The hot African climate has an unfortunate side effect: ancient DNA degrades quickly—unlike in the cold caves of Eurasia. Therefore, we see much of African human history not directly, but through the "shadows" that ancient populations left in the genomes of living people. And in 2023, these shadows were reinterpreted. Some of the strange DNA sequences, previously explained by the admixture of some mysterious "archaic" relatives, turned out to be much simpler to explain: several related groups of ancient people lived in Africa for a very long time, and they constantly exchanged genes. Not a single spring from which a genetic river flowed, but a network of streams—sometimes merging, sometimes spreading, until they produced the person who now combs his hair in the morning and reads Zen articles.

And in 2025, geneticists from Cambridge went even further. According to their model, the ancestry of all living people shows traces of the merger of two very ancient populations. A paper about this discovery was published in the scientific journal Nature Genetics.



They diverged about one and a half million years ago, and re-mixed about 300,000 years ago—and unevenly, in a roughly 80/20 ratio: one lineage provided the basis, the other contributed its share.

It turns out we're not a neat single branch on a tree, but the result of the ancient confluence of two rivers.

What does this mean for us?

Okay, an ancient setup. But we're not living in the Paleolithic, we're here—with loans, traffic jams, and a sore back. What does all this genetics change for us personally? It changes some things, and quite unexpectedly.



First, it's inconvenient for lovers of racial genealogies, nationalists, and others who like to seek advantages not in their own culture and intellect, but in national characteristics.

There are no pure bloodlines. No one. No matter how hard you search for the untainted blood of an ancient people, you won't find it: no other person on the planet has such blood. Each of us is a mosaic, a patchwork of fragments from different populations.

Strength lies in diversity. And here's the funny thing: it was precisely this "impurity" that saved us. Mixing is not a curse, but a strength. Those very same foreign genes that our ancestors picked up from Neanderthals and Denisovans still work for us today. An immunity that more quickly recognizes local infections. A variant that allows a Tibetan to live peacefully in places where a lowlander's vision darkens. Cold resistance in northern peoples. All of this is a legacy from our "invading" relatives.

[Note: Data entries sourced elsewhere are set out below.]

(** The loop from arrays that hold [st]: it returns, after [k <= fuel]
    passes; either pass [j = k - 1] is the first that converges and the
    result is the [x] of that pass, or no pass converges and the result is
    the [x] after [fuel] passes. *)
Lemma cg_loop_run (n : nat) (A : DNDarray R) (HA : shape A = [n; n]) :
  ∀ (fuel i : nat) (x r p rsold : DNDarray R) (st : cg_state) (w : world R),
    cg_repr n st x r p rsold →
    ∃ w' xres k,
      cg_loop fuel i A x r p rsold w = (w', inr xres) ∧
      shape xres = [n] ∧ heap w' = heap w ∧ rng w' = rng w ∧
      loop_iters w' = loop_iters w + k ∧ k ≤ fuel ∧
      ((∃ j, k = S j ∧
             cg_converged n (larray A) (Nat.iter j (cg_next n (larray A)) st) = true ∧
             (∀ j', j' < j →
                cg_converged n (larray A) (Nat.iter j' (cg_next n (larray A)) st) = false) ∧
             larray xres = cg_new_x n (larray A) (Nat.iter j (cg_next n (larray A)) st) ∧
             stdout w' = stdout w ++ [cg_message (i + j)])
       ∨ (k = fuel ∧
          (∀ j, j < fuel →
             cg_converged n (larray A) (Nat.iter j (cg_next n (larray A)) st) = false) ∧
          larray xres = cg_x (Nat.iter fuel (cg_next n (larray A)) st) ∧
          stdout w' = stdout w)).
Proof.
  induction fuel as [|fuel IH]; intros i x r p rsold st w Hrep.
  - exists w, x, 0. destruct Hrep as [[Hx Dx] _].
    repeat split; auto with arith. right. repeat split; auto. intros j Hj; lia.
  - destruct (cg_loop_step n fuel i A x r p rsold st w HA Hrep)
      as (x' & r' & p' & rs' & Hrep' & Heq).
    rewrite Heq. destruct (cg_converged n (larray A) st) eqn:Hc.
    + eexists _, x', 1. destruct Hrep' as [[Hx' Dx'] _].
      repeat split; cbn [heap rng stdout loop_iters]; auto with arith; try lia.
      left. exists 0. cbn [Nat.iter nat_rect]. rewrite Nat.add_0_r.
      repeat split; auto; try (intros; lia).
    + destruct (IH (S i) x' r' p' rs' (cg_next n (larray A) st)
                  (mkWorld (heap w) (rng w) (stdout w) (S (loop_iters w))) Hrep')
        as (w' & xres & k & Hrun & Hsh & Hh & Hg & Hit & Hk & Hcase).
      exists w', xres, (S k). cbn [heap rng stdout loop_iters] in *.
      repeat split; auto; try lia.
      destruct Hcase as [(j & -> & Hcj & Hbefore & Hxj & Hout) | (-> & Hall & Hxn & Hout)].
      * left. exists (S j). rewrite !Nat.iter_succ_r.
        repeat split; auto.
        -- intros [|j'] Hj'; [exact Hc | rewrite Nat.iter_succ_r; apply Hbefore; lia].
        -- replace (i + S j) with (S i + j) by lia. exact Hout.
      * right. rewrite Nat.iter_succ_r. repeat split; auto.
        intros [|j] Hj; [exact Hc | rewrite Nat.iter_succ_r; apply Hall; lia].
Qed.

(** C1.  A call of [cg] on a square [n × n] matrix and vectors [b], [x0] of
    length [n] returns an array and raises nothing, after [k <= len(b)]
    passes of its loop.  Either pass [j = k - 1] is the first with
    [sqrt(rs_new) < 1e-10]: the call stops there, prints the convergence
    line and returns the [x] of that pass.  Or no pass among the [len(b)]
    reaches the tolerance: the call returns the [x] of the last pass, the
    same kind of result, and prints nothing. *)
Theorem cg_at_most_len_b_passes (A b x0 : DNDarray R) (n : nat)
    (out : option loc) (w : world R) :
  shape A = [n; n] → shape b = [n] → shape x0 = [n] →
  ∃ (w' : world R) (x : DNDarray R) (k : nat),
    cg (PyDND A) (PyDND b) (PyDND x0) out w = (w', inr x) ∧
    loop_iters w' = loop_iters w + k ∧ k ≤ len b ∧
    ((∃ j, k = S j ∧
           cg_converged n (larray A) (cg_at n (larray A) (larray b) (larray x0) j) = true ∧
           (∀ j', j' < j →
              cg_converged n (larray A) (cg_at n (larray A) (larray b) (larray x0) j')
              = false) ∧
           larray x = cg_new_x n (larray A) (cg_at n (larray A) (larray b) (larray x0) j) ∧
           stdout w' = stdout w ++ [cg_message j])
     ∨ (k = len b ∧
        (∀ j, j < len b →
           cg_converged n (larray A) (cg_at n (larray A) (larray b) (larray x0) j)
           = false) ∧
        larray x = cg_x (cg_at n (larray A) (larray b) (larray x0) (len b)) ∧
        stdout w' = stdout w)).
Proof.
  intros HA Hb Hx. unfold cg, ndim, len. rewrite HA, Hb, Hx.
  cbn [length Nat.eqb negb hd]. unfold sub.
  array_step (matmul_mv _ _ n n).
  array_step (binop_vv s_sub _ _ n).
  array_step (matmul_vv _ _ n).
  cbn [larray].
  match goal with
  | |- context [cg_loop n 0 A x0 ?r ?p ?rs] =>
      destruct (cg_loop_run n A HA n 0 x0 r p rs
                  (cg_init n (larray A) (larray b) (larray x0)) w)
        as (w' & x & k & Hrun & _ & _ & _ & Hit & Hk & Hcase)
  end.
  { unfold cg_repr, cg_init. cbn [cg_x cg_r cg_p cg_rs shape larray]. auto. }
  exists w', x, k. unfold bind. rewrite Hrun.
  split; [| split; [exact Hit | split; [exact Hk |]]].
  { destruct out as [l|]; cbn; [destruct (heap w' l) |]; reflexivity. }
  exact Hcase.
Qed.

(** C7.  [cg] raises [TypeError] as soon as one of [A], [b], [x0] is not a
    [DNDarray]; with three arrays it raises its dimension error, a
    [RuntimeError], when [A] is not 2-D, else when [b] is not 1-D, else when
    [x0] is not 1-D.  In each case the world is the one of the call: no pass
    of the loop has run, nothing is printed, no object is touched. *)
Theorem cg_rejects_bad_arguments (A b x0 : pyobj R) (out : option loc) (w : world R) :
  (isinstance_DNDarray A && isinstance_DNDarray b && isinstance_DNDarray x0 = false →
   cg A b x0 out w
   = (w, inl (TypeError ("A, b and x0 need to be of type ht.DNDarray, but were "
                         +:+ type_repr A +:+ ", " +:+ type_repr b +:+ ", "
                         +:+ type_repr x0)))) ∧
  (∀ dA db dx : DNDarray R,
     A = PyDND dA → b = PyDND db → x0 = PyDND dx →
     (ndim dA ≠ 2 →
      cg A b x0 out w = (w, inl (RuntimeError "A needs to be a 2D matrix"))) ∧
     (ndim dA = 2 → ndim db ≠ 1 →
      cg A b x0 out w = (w, inl (RuntimeError "b needs to be a 1D vector"))) ∧
     (ndim dA = 2 → ndim db = 1 → ndim dx ≠ 1 →
      cg A b x0 out w = (w, inl (RuntimeError "c needs to be a 1D vector")))).
Proof.
  split.
  - destruct A, b, x0; cbn; intros H; try discriminate H; reflexivity.
  - intros dA db dx -> -> ->. unfold cg. repeat split.
    + intros HA. apply Nat.eqb_neq in HA. now rewrite HA.
    + intros HA Hb. apply Nat.eqb_neq in Hb. rewrite HA. cbn [Nat.eqb negb].
      now rewrite Hb.
    + intros HA Hb Hx. apply Nat.eqb_neq in Hx. rewrite HA, Hb. cbn [Nat.eqb negb].
      now rewrite Hx.
Qed.

End CGFacts.

(** ** Objects of the caller *)

Section HeapFacts.
Context {R : Type} {SR : Scalar R} {RT : Runtime R}.

Lemma heap_stable_ret {A} (a : A) : heap_stable (@ret R A a).
Proof. intros w l. reflexivity. Qed.

Lemma heap_stable_raise {A} (e : exn) : heap_stable (@raise R A e).
Proof. intros w l. reflexivity. Qed.

Lemma heap_stable_bind {A B} (c : M R A) (k : A → M R B) :
  heap_stable c → (∀ a, heap_stable (k a)) → heap_stable (bind c k).
Proof.
  intros Hc Hk w l. unfold bind. specialize (Hc w l).
  destruct (c w) as [w1 [e | a]]; cbn [fst] in *; [exact Hc |].
  now rewrite Hk.
Qed.

Lemma heap_stable_weaken {A} (l0 : loc) (c : M R A) :
  heap_stable c → heap_stable_except l0 c.
Proof. intros Hc w l _. apply Hc. Qed.

Lemma heap_stable_except_bind {A B} (l0 : loc) (c : M R A) (k : A → M R B) :
  heap_stable_except l0 c → (∀ a, heap_stable_except l0 (k a)) →
  heap_stable_except l0 (bind c k).
Proof.
  intros Hc Hk w l Hl. unfold bind. specialize (Hc w l Hl).
  destruct (c w) as [w1 [e | a]]; cbn [fst] in *; [exact Hc |].
  now rewrite Hk.
Qed.

(** Closes [heap_stable c] for an operation [c] that is a case analysis
    ending in [ret], [raise] or a change of another field of the world. *)
Ltac heap_cases :=
  intros ? ?;
  repeat match goal with
         | |- context [match ?x with _ => _ end] => destruct x
         end;
  reflexivity.

Lemma heap_stable_tick : heap_stable (@tick R).
Proof. intros w l. reflexivity. Qed.

Lemma heap_stable_print (s : string) : heap_stable (@py_print R s).
Proof. intros w l. reflexivity. Qed.

Lemma heap_stable_deref (l0 : loc) : heap_stable (@deref R l0).
Proof. intros w l. reflexivity. Qed.

Lemma heap_stable_arg_value (a : option loc) : heap_stable (@arg_value R a).
Proof. destruct a; intros w l'; reflexivity. Qed.

Lemma heap_stable_arg_is_none (a : option loc) : heap_stable (@arg_is_none R a).
Proof. destruct a; intros w l'; reflexivity. Qed.

Lemma heap_stable_matmul (a b : DNDarray R) : heap_stable (matmul a b).
Proof. unfold matmul. heap_cases. Qed.

Lemma heap_stable_binop (f : R → R → R) (a b : DNDarray R) : heap_stable (binop f a b).
Proof. unfold binop. heap_cases. Qed.

Lemma heap_stable_sqrt (a : DNDarray R) : heap_stable (sqrt a).
Proof. intros w l. reflexivity. Qed.

Lemma heap_stable_abs (a : DNDarray R) : heap_stable (abs a).
Proof. intros w l. reflexivity. Qed.

Lemma heap_stable_item (a : DNDarray R) : heap_stable (item a).
Proof. unfold item. heap_cases. Qed.

Lemma heap_stable_norm (a : DNDarray R) : heap_stable (norm a).
Proof. intros w l. reflexivity. Qed.

Lemma heap_stable_dot (a b : DNDarray R) : heap_stable (dot a b).
Proof. unfold dot. heap_cases. Qed.

Lemma heap_stable_dim_of (o : pyobj R) : heap_stable (dim_of o).
Proof. unfold dim_of. heap_cases. Qed.

Lemma heap_stable_sanitize_axis (sh : list nat) (ax : option nat) :
  heap_stable (@sanitize_axis R sh ax).
Proof. unfold sanitize_axis. heap_cases. Qed.

Lemma heap_stable_rand (n : nat) (sp : option nat) (dt : dtype) :
  heap_stable (rand n sp dt).
Proof.
  unfold rand. intros w l. unfold bind, sanitize_axis.
  destruct sp as [k|]; [destruct (k <? length [n]) |]; reflexivity.
Qed.

Lemma heap_stable_torch_col (V : DNDarray R) (j : nat) : heap_stable (torch_col V j).
Proof. unfold torch_col. heap_cases. Qed.

Lemma heap_stable_torch_dot (u v : tensor) : heap_stable (torch_dot u v).
Proof. unfold torch_dot. heap_cases. Qed.

Lemma heap_stable_allreduce_sum (a : R) : heap_stable (allreduce_sum a).
Proof. unfold allreduce_sum. heap_cases. Qed.

Lemma heap_stable_getcol (V : DNDarray R) (j : nat) : heap_stable (getcol V j).
Proof. unfold getcol. heap_cases. Qed.

Lemma heap_stable_int_of (m : pyobj R) : heap_stable (int_of m).
Proof. unfold int_of. heap_cases. Qed.

End HeapFacts.

Create HintDb heap_db.

#[export] Hint Resolve heap_stable_ret heap_stable_raise heap_stable_tick
  heap_stable_print heap_stable_deref heap_stable_arg_value heap_stable_arg_is_none
  heap_stable_matmul heap_stable_binop heap_stable_sqrt heap_stable_abs
  heap_stable_item heap_stable_norm heap_stable_dot heap_stable_dim_of
  heap_stable_sanitize_axis heap_stable_rand heap_stable_torch_col
  heap_stable_torch_dot heap_stable_allreduce_sum heap_stable_getcol
  heap_stable_int_of : heap_db.

(** Splits [heap_stable] of a sequence into its calls. *)
Ltac heap_seq :=
  repeat first
    [ solve [auto with heap_db]
    | apply heap_stable_bind; [| intros ?]
    | match goal with
      | |- heap_stable (if ?b then _ else _) => destruct b
      | |- heap_stable (match ?x with _ => _ end) => destruct x
      end ];
  auto with heap_db.

Section HeapFactsSolvers.
Context {R : Type} {SR : Scalar R} {RT : Runtime R}.

Lemma heap_stable_sanitize_shape (dims : list (pyobj R)) :
  heap_stable (sanitize_shape dims).
Proof. induction dims as [|d ds IH]; cbn [sanitize_shape]; heap_seq. Qed.

Lemma heap_stable_full (v : R) (dims : list (pyobj R)) (sp : option nat) (dt : dtype) :
  heap_stable (full v dims sp dt).
Proof. unfold full. pose proof (heap_stable_sanitize_shape dims). heap_seq. Qed.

Furthermore, it would have been difficult for Homo sapiens to conquer Europe, and especially the north, without Neanderthal genes. Neanderthals had a good adaptation to local diseases and cold climates, which was passed on to our ancestors.

People don't vanish without a trace. Neanderthals are extinct. Denisovans are extinct. And yet they haven't disappeared—you carry pieces of their genome within you right now, reading this line. It's a strange thing: you can vanish from the face of the earth as a people and still look out from someone else's mirror every morning.

Therefore, every person is a walking museum. Within you are fragments of worlds long gone, and gene variants older than all borders, flags, and empires combined. Only this archive isn't kept under glass; it's working: it breathes, fights off disease, and provides warmth in winter.

And that means we, too, are no longer living simply, passing on these fragments and adding something of our own.